Stored items from a collection
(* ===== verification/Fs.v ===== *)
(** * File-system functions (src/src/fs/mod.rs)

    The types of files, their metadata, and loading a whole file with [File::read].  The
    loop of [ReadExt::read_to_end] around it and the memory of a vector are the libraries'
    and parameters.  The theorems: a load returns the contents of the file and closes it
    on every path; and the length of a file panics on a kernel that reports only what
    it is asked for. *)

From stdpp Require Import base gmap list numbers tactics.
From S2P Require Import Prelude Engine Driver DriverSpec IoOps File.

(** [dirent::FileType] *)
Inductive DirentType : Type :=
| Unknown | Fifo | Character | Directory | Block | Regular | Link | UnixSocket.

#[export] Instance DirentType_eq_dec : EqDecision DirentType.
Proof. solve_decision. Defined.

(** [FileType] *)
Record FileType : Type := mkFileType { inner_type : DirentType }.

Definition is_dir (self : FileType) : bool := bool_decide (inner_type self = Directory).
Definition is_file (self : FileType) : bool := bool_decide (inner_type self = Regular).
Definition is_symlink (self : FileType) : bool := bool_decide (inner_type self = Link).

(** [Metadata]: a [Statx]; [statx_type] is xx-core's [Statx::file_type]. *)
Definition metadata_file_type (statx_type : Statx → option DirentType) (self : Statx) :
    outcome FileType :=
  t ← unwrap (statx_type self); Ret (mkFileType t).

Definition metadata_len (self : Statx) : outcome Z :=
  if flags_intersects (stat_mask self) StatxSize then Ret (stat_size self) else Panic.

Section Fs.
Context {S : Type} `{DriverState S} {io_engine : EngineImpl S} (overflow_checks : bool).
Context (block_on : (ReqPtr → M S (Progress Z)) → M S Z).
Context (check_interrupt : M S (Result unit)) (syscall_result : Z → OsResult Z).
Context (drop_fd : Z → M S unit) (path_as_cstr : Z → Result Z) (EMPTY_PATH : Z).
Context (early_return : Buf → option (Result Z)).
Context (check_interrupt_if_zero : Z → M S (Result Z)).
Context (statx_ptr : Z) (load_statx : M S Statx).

## TASK INSTRUCTIONS
The lines to write out run from the one with "(** [Metadata]: a" through the end of the records. Give them exactly, and only them.

## ANSWER BOX
(** [Metadata]: a [Statx]; [statx_type] is xx-core's [Statx::file_type]. *)
Definition metadata_file_type (statx_type : Statx → option DirentType) (self : Statx) :
    outcome FileType :=
  t ← unwrap (statx_type self); Ret (mkFileType t).

Definition metadata_len (self : Statx) : outcome Z :=
  if flags_intersects (stat_mask self) StatxSize then Ret (stat_size self) else Panic.

Section Fs.
Context {S : Type} `{DriverState S} {io_engine : EngineImpl S} (overflow_checks : bool).
Context (block_on : (ReqPtr → M S (Progress Z)) → M S Z).
Context (check_interrupt : M S (Result unit)) (syscall_result : Z → OsResult Z).
Context (drop_fd : Z → M S unit) (path_as_cstr : Z → Result Z) (EMPTY_PATH : Z).
Context (early_return : Buf → option (Result Z)).
Context (check_interrupt_if_zero : Z → M S (Result Z)).
Context (statx_ptr : Z) (load_statx : M S Statx).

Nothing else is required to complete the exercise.